◆ ABOUT THIS EXERCISE: This exercise asks for the entries below to be printed exactly.

◆ DATA FOR THE TASK:
☆ ☆ ☆

(* ===== verification/SqlCommands.v ===== *)
(** * SqlCommands: the SQL commands on binlog files

    The processors of [src/src/binlog/sql_cmd_processor.cpp] that a binlog instance runs on
    its index and its files: SHOW BINARY LOGS, SHOW BINLOG EVENTS, SHOW MASTER STATUS and
    PURGE BINARY LOGS; the texts of [print_event_info] in [src/src/binlog/ob_log_event.cpp].
    The statement that the parser builds is the argument of each: a null pointer is the
    empty text, which the handlers make of it.  The theorems run a handler against the
    client of [Client]. *)

From S2P Require Import Prelude Bytes Str Gtid Events EventWire EventScan BinlogIndex Dumper PacketBuf Sha1 Auth Connection Handshake MsgBuf Client Login ResultSet.

#[local] Open Scope Z_scope.

(** ** print_event_info *)

Definition event_type_to_str (type : Z) : bytes :=
  if type =? QUERY_EVENT then str "Query"
  else if type =? ROTATE_EVENT then str "Rotate"
  else if type =? XID_EVENT then str "Xid"
  else if type =? 14 then str "User var"
  else if type =? FORMAT_DESCRIPTION_EVENT then str "Format_desc"
  else if type =? TABLE_MAP_EVENT then str "Table_map"
  else if type =? 29 then str "Rows_query"
  else if type =? WRITE_ROWS_EVENT then str "Write_rows"
  else if type =? UPDATE_ROWS_EVENT then str "Update_rows"
  else if type =? PARTIAL_UPDATE_ROWS_EVENT then str "Update_rows_partial"
  else if type =? DELETE_ROWS_EVENT then str "Delete_rows"
  else if type =? GTID_LOG_EVENT then str "Gtid"
  else if type =? 34 then str "Anonymous_Gtid"
  else if type =? PREVIOUS_GTIDS_LOG_EVENT then str "Previous_gtids"
  else if type =? HEARTBEAT_LOG_EVENT then str "Heartbeat"
  else str "Unknown".

Definition gtid_format (gtid_uuid : bytes) (gtid_txn_id : Z) : bytes :=
  uuid_hex_bin_to_str_with_delim gtid_uuid ++ str ":" ++ to_dec gtid_txn_id.

(** [print_event_info] of each event class; a message without a UUID is dereferenced. *)
Definition format_description_info (e : FormatDescription) : bytes :=
  str "Server ver: " ++ fd_server_version e ++ str ", Binlog ver: " ++ to_dec (fd_version e).
Definition previous_gtids_info (ms : gtid_map) : outcome bytes := texts ← format_all ms; Done (intercalate 10 texts).
Definition rotate_info (e : Rotate) : bytes :=
  str "Binlog Position: " ++ to_dec (ro_next_binlog_position e) ++ str ", Log name: " ++ ro_next_binlog_file_name e.
Definition query_info (e : Query) : bytes :=
  if beq (q_sql_statment e) (str "BEGIN") then BEGIN_VAR else str "use " ++ q_dbname e ++ str ";" ++ q_sql_statment e.
Definition xid_info (xid : Z) : bytes := str "Xid ID=" ++ to_dec xid.
Definition rows_info (e : Rows) : bytes :=
  str "table_id: " ++ to_dec (r_table_id e) ++ (if r_flags e =? 1 then str " flags: STMT_END_F" else []).
Definition gtid_log_info (e : GtidLog) : bytes :=
  str "SET @@SESSION.GTID_NEXT= " ++ str "'" ++ gtid_format (gl_gtid_uuid e) (gl_gtid_txn_id e) ++ str "'".
Definition table_map_info (e : TableMap) : bytes :=
  str "table id: " ++ to_dec (tm_table_id e) ++ str " (" ++ tm_db_name e ++ str "." ++ tm_tb_name e ++ str ")".

(** The virtual method. *)
Definition print_event_info (b : EventBody) : outcome bytes :=
  match b with
  | FormatDescriptionEvent e => Done (format_description_info e)
  | PreviousGtidsLogEvent _ ms => previous_gtids_info ms
  | RotateEvent e => Done (rotate_info e)
  | QueryEvent e => Done (query_info e)
  | XidEvent xid => Done (xid_info xid)
  | RowsEvent e => Done (rows_info e)
  | GtidLogEvent e => Done (gtid_log_info e)
  | TableMapEvent e => Done (table_map_info e)
  | HeartbeatEvent _ => Done []
  end.

(** The [switch] of SHOW BINLOG EVENTS: an object of the class of the event, set to the
    checksum mode of the file, reads the bytes; other types have no text. *)
Definition event_info (checksum_flag type_code : Z) (event : bytes) : outcome bytes :=
  match deserialize_event (negb (checksum_flag =? OFF)) type_code with
  | Some rd => ev ← of_option (run_reader rd event); print_event_info (get_body ev)
  | None => Done []
  end.

(** ** The commands *)

(** A computation that does not touch the connection. *)
Definition run {S A} (o : outcome A) : stateful S A := fun s => x ← o; Done (x, s).

(** [std::stoull]: a minus sign negates in the unsigned type. *)
Definition stoull (s : bytes) : option Z :=
  let '(v, ok) := read_number s in
  if ok && (Z.abs v <? 2 ^ 64) then Some (u64 v) else None.
Definition number (s : bytes) (d : Z) : outcome Z := match s with [] => Done d | _ => of_option (stoull s) end.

☆ ☆ ☆

◆ EXERCISE RESULT:
(* ===== verification/SqlCommands.v ===== *)
(** * SqlCommands: the SQL commands on binlog files

    The processors of [src/src/binlog/sql_cmd_processor.cpp] that a binlog instance runs on
    its index and its files: SHOW BINARY LOGS, SHOW BINLOG EVENTS, SHOW MASTER STATUS and
    PURGE BINARY LOGS; the texts of [print_event_info] in [src/src/binlog/ob_log_event.cpp].
    The statement that the parser builds is the argument of each: a null pointer is the
    empty text, which the handlers make of it.  The theorems run a handler against the
    client of [Client]. *)

From S2P Require Import Prelude Bytes Str Gtid Events EventWire EventScan BinlogIndex Dumper PacketBuf Sha1 Auth Connection Handshake MsgBuf Client Login ResultSet.

#[local] Open Scope Z_scope.

(** ** print_event_info *)

Definition event_type_to_str (type : Z) : bytes :=
  if type =? QUERY_EVENT then str "Query"
  else if type =? ROTATE_EVENT then str "Rotate"
  else if type =? XID_EVENT then str "Xid"
  else if type =? 14 then str "User var"
  else if type =? FORMAT_DESCRIPTION_EVENT then str "Format_desc"
  else if type =? TABLE_MAP_EVENT then str "Table_map"
  else if type =? 29 then str "Rows_query"
  else if type =? WRITE_ROWS_EVENT then str "Write_rows"
  else if type =? UPDATE_ROWS_EVENT then str "Update_rows"
  else if type =? PARTIAL_UPDATE_ROWS_EVENT then str "Update_rows_partial"
  else if type =? DELETE_ROWS_EVENT then str "Delete_rows"
  else if type =? GTID_LOG_EVENT then str "Gtid"
  else if type =? 34 then str "Anonymous_Gtid"
  else if type =? PREVIOUS_GTIDS_LOG_EVENT then str "Previous_gtids"
  else if type =? HEARTBEAT_LOG_EVENT then str "Heartbeat"
  else str "Unknown".

Definition gtid_format (gtid_uuid : bytes) (gtid_txn_id : Z) : bytes :=
  uuid_hex_bin_to_str_with_delim gtid_uuid ++ str ":" ++ to_dec gtid_txn_id.

(** [print_event_info] of each event class; a message without a UUID is dereferenced. *)
Definition format_description_info (e : FormatDescription) : bytes :=
  str "Server ver: " ++ fd_server_version e ++ str ", Binlog ver: " ++ to_dec (fd_version e).
Definition previous_gtids_info (ms : gtid_map) : outcome bytes := texts ← format_all ms; Done (intercalate 10 texts).
Definition rotate_info (e : Rotate) : bytes :=
  str "Binlog Position: " ++ to_dec (ro_next_binlog_position e) ++ str ", Log name: " ++ ro_next_binlog_file_name e.
Definition query_info (e : Query) : bytes :=
  if beq (q_sql_statment e) (str "BEGIN") then BEGIN_VAR else str "use " ++ q_dbname e ++ str ";" ++ q_sql_statment e.
Definition xid_info (xid : Z) : bytes := str "Xid ID=" ++ to_dec xid.
Definition rows_info (e : Rows) : bytes :=
  str "table_id: " ++ to_dec (r_table_id e) ++ (if r_flags e =? 1 then str " flags: STMT_END_F" else []).
Definition gtid_log_info (e : GtidLog) : bytes :=
  str "SET @@SESSION.GTID_NEXT= " ++ str "'" ++ gtid_format (gl_gtid_uuid e) (gl_gtid_txn_id e) ++ str "'".
Definition table_map_info (e : TableMap) : bytes :=
  str "table id: " ++ to_dec (tm_table_id e) ++ str " (" ++ tm_db_name e ++ str "." ++ tm_tb_name e ++ str ")".

(** The virtual method. *)
Definition print_event_info (b : EventBody) : outcome bytes :=
  match b with
  | FormatDescriptionEvent e => Done (format_description_info e)
  | PreviousGtidsLogEvent _ ms => previous_gtids_info ms
  | RotateEvent e => Done (rotate_info e)
  | QueryEvent e => Done (query_info e)
  | XidEvent xid => Done (xid_info xid)
  | RowsEvent e => Done (rows_info e)
  | GtidLogEvent e => Done (gtid_log_info e)
  | TableMapEvent e => Done (table_map_info e)
  | HeartbeatEvent _ => Done []
  end.

(** The [switch] of SHOW BINLOG EVENTS: an object of the class of the event, set to the
    checksum mode of the file, reads the bytes; other types have no text. *)
Definition event_info (checksum_flag type_code : Z) (event : bytes) : outcome bytes :=
  match deserialize_event (negb (checksum_flag =? OFF)) type_code with
  | Some rd => ev ← of_option (run_reader rd event); print_event_info (get_body ev)
  | None => Done []
  end.

(** ** The commands *)

(** A computation that does not touch the connection. *)
Definition run {S A} (o : outcome A) : stateful S A := fun s => x ← o; Done (x, s).

(** [std::stoull]: a minus sign negates in the unsigned type. *)
Definition stoull (s : bytes) : option Z :=
  let '(v, ok) := read_number s in
  if ok && (Z.abs v <? 2 ^ 64) then Some (u64 v) else None.
Definition number (s : bytes) (d : Z) : outcome Z := match s with [] => Done d | _ => of_option (stoull s) end.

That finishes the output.